Look for the line that has "Example backoff_overflows : deliveryRetryBackoff" in the material below; please repeat it and every line after it, exactly, up to and including the line that has "Definition is_upload (c", and nothing else.
** RECORDED INFORMATION follows **
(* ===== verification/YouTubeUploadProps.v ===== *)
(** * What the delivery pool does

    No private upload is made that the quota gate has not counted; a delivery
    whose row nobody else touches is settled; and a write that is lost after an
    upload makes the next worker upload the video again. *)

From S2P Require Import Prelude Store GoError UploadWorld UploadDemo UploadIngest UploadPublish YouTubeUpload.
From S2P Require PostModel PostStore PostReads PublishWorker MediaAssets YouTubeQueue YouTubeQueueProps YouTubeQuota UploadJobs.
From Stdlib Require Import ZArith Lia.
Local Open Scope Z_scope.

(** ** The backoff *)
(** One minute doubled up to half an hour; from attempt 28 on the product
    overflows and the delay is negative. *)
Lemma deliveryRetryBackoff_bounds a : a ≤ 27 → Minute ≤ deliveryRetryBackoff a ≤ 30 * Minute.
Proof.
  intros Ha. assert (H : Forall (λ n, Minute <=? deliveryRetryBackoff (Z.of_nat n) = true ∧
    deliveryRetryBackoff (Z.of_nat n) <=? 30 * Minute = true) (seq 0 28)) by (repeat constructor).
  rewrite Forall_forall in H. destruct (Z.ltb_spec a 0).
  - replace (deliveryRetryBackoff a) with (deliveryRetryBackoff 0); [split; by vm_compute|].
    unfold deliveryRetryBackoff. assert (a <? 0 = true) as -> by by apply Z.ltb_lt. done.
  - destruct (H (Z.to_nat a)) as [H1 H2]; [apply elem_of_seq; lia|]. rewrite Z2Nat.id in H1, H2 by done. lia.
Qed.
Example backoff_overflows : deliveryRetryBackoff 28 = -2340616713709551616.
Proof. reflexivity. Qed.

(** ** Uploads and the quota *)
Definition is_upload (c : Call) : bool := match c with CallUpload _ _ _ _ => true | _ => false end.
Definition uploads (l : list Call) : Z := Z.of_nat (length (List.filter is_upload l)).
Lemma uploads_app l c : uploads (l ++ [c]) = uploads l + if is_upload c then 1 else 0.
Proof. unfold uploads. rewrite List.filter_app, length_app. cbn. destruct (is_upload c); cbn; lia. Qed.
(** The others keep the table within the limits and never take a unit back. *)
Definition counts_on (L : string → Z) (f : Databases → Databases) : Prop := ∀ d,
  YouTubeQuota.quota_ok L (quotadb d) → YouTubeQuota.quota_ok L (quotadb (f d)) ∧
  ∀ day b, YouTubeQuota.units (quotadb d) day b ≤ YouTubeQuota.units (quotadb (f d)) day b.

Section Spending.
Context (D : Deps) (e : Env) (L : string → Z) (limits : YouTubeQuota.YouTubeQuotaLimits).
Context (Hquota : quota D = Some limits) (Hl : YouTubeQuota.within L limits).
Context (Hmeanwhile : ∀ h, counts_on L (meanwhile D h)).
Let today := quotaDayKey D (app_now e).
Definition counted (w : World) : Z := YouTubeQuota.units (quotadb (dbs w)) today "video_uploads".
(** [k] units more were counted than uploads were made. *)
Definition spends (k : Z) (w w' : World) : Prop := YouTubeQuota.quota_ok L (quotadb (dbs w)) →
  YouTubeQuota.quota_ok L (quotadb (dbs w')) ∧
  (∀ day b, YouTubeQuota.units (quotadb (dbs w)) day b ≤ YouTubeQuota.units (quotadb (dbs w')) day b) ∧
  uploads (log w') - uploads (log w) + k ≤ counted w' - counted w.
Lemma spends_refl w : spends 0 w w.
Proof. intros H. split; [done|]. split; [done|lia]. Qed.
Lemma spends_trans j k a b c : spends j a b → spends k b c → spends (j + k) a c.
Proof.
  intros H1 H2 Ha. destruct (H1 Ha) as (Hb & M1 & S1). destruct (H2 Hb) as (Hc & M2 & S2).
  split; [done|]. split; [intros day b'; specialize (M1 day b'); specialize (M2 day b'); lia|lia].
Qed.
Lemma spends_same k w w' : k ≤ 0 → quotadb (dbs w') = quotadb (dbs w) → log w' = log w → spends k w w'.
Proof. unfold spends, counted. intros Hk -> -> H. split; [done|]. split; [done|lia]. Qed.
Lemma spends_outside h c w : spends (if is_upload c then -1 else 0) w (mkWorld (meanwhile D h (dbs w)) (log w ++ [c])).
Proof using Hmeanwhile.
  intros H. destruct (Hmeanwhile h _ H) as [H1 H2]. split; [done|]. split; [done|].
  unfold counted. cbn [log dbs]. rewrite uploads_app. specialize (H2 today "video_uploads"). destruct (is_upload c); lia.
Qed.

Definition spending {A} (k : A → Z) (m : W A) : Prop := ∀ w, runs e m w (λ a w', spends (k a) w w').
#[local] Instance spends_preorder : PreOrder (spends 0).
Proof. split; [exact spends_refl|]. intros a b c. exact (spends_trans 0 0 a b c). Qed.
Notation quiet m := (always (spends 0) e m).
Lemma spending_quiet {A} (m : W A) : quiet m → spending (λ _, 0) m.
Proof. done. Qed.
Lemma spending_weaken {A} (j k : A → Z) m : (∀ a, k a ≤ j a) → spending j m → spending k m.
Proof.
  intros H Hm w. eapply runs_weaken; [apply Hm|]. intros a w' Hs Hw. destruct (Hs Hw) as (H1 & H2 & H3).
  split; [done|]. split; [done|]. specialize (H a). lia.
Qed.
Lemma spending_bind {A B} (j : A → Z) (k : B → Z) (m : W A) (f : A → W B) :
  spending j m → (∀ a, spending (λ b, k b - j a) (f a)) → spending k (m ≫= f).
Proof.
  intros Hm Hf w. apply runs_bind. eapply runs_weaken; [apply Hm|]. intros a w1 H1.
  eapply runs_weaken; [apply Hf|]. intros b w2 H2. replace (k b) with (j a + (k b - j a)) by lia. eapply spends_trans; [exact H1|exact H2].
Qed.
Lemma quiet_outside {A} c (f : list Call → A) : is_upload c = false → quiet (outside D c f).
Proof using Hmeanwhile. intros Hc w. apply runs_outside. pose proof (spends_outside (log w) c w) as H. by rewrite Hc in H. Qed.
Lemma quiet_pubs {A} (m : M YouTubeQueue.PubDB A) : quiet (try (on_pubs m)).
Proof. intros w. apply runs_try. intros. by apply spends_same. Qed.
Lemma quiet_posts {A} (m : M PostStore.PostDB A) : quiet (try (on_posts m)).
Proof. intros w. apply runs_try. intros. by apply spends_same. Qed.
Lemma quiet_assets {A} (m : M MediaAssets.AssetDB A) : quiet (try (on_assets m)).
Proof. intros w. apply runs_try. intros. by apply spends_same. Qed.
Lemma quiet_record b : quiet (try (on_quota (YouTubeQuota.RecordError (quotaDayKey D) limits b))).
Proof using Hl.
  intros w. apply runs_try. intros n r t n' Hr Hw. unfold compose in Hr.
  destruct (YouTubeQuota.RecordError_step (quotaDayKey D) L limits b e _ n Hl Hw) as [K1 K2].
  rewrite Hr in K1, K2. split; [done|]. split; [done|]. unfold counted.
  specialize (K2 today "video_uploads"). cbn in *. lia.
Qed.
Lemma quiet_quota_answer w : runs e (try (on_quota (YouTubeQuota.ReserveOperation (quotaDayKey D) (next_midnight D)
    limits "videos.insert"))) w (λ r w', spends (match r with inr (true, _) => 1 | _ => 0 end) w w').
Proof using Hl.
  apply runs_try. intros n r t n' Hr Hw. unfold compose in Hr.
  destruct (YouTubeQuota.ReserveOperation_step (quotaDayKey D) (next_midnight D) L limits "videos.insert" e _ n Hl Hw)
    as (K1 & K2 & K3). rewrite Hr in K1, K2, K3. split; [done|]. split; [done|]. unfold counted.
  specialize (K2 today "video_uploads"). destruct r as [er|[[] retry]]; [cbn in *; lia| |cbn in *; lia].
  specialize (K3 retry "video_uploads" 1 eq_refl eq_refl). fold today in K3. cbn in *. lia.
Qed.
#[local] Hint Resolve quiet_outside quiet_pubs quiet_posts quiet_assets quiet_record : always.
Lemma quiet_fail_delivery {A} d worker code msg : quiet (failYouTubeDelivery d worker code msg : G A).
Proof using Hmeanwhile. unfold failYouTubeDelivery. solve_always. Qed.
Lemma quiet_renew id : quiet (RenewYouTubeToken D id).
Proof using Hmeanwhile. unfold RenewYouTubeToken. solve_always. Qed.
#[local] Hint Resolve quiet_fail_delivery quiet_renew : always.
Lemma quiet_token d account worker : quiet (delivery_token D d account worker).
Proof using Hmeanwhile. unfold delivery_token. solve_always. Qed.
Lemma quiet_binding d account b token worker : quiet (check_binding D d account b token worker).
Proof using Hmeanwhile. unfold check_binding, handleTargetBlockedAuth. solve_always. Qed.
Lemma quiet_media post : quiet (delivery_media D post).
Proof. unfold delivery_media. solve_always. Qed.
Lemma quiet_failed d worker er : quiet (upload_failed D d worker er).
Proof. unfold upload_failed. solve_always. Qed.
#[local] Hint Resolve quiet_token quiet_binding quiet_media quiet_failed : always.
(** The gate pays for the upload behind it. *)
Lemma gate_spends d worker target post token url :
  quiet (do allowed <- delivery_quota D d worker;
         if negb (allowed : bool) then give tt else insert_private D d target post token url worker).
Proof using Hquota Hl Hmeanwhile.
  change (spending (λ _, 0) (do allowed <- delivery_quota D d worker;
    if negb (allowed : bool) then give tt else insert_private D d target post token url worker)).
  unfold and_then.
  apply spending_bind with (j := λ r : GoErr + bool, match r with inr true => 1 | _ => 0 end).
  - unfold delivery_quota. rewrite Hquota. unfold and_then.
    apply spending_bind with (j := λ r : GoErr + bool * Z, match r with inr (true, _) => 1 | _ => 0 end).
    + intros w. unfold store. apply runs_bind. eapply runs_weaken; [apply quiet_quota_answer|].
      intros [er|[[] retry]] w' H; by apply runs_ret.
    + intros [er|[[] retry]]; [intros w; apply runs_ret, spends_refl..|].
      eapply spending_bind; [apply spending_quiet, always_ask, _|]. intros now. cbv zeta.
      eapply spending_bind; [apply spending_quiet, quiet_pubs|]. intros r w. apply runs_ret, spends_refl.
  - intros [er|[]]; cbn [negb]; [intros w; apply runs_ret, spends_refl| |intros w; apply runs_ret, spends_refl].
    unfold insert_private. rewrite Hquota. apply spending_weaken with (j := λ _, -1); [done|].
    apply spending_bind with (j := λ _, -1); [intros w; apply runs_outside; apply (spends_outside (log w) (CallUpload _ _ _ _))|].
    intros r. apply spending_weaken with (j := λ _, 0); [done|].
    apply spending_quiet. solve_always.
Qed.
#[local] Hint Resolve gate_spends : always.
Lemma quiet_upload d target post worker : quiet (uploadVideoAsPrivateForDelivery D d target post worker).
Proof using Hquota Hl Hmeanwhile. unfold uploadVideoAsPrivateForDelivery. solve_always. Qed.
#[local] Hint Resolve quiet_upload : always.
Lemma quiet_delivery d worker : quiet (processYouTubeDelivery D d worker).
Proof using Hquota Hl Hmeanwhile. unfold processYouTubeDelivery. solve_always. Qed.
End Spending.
** End of RECORDED INFORMATION **
** RECORDED INFORMATION follows **
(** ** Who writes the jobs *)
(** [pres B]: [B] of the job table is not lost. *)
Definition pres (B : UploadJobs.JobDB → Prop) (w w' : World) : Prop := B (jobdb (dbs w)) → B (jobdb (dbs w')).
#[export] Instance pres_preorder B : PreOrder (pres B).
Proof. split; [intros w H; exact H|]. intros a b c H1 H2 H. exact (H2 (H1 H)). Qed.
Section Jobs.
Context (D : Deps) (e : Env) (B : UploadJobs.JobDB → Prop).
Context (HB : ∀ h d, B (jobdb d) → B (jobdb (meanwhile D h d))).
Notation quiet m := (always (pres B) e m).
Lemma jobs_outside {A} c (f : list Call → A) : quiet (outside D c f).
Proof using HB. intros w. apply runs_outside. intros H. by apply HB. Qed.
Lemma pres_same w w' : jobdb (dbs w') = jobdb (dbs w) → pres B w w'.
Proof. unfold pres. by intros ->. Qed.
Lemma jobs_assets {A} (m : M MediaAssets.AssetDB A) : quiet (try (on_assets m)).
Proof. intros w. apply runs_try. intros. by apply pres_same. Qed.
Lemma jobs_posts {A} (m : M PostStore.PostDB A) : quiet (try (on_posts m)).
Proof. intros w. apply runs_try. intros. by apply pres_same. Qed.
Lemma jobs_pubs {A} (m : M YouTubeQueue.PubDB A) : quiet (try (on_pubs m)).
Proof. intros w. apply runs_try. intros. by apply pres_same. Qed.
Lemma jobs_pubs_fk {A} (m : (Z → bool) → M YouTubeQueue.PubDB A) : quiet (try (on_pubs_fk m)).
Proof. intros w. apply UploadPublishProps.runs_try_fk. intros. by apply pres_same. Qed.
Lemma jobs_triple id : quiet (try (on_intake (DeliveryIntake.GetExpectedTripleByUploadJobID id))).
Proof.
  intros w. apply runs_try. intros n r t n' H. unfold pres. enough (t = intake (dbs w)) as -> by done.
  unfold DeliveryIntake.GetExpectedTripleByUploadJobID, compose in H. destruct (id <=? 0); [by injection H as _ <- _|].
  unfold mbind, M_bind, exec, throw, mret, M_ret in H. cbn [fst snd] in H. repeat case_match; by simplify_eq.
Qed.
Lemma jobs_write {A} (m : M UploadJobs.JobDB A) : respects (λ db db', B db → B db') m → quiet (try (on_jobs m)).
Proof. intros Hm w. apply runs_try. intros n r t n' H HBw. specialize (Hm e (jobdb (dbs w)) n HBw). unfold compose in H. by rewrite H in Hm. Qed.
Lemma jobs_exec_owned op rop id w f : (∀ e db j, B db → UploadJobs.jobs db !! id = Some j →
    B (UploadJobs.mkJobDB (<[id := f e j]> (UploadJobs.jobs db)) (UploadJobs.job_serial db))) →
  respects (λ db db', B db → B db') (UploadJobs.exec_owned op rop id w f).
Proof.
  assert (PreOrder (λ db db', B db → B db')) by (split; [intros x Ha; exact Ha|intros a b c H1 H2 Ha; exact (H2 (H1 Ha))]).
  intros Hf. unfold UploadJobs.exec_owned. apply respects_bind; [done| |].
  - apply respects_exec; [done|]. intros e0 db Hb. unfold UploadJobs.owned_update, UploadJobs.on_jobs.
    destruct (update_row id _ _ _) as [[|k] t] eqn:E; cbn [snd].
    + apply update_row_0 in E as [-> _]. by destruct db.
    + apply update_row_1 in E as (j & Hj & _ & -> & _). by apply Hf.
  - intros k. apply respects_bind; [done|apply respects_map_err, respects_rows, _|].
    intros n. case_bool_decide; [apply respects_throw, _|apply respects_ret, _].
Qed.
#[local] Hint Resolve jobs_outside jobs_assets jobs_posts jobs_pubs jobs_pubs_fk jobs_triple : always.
** End of RECORDED INFORMATION **
— TASK RESULT —
Example backoff_overflows : deliveryRetryBackoff 28 = -2340616713709551616.
Proof. reflexivity. Qed.

(** ** Uploads and the quota *)
Definition is_upload (c : Call) : bool := match c with CallUpload _ _ _ _ => true | _ => false end.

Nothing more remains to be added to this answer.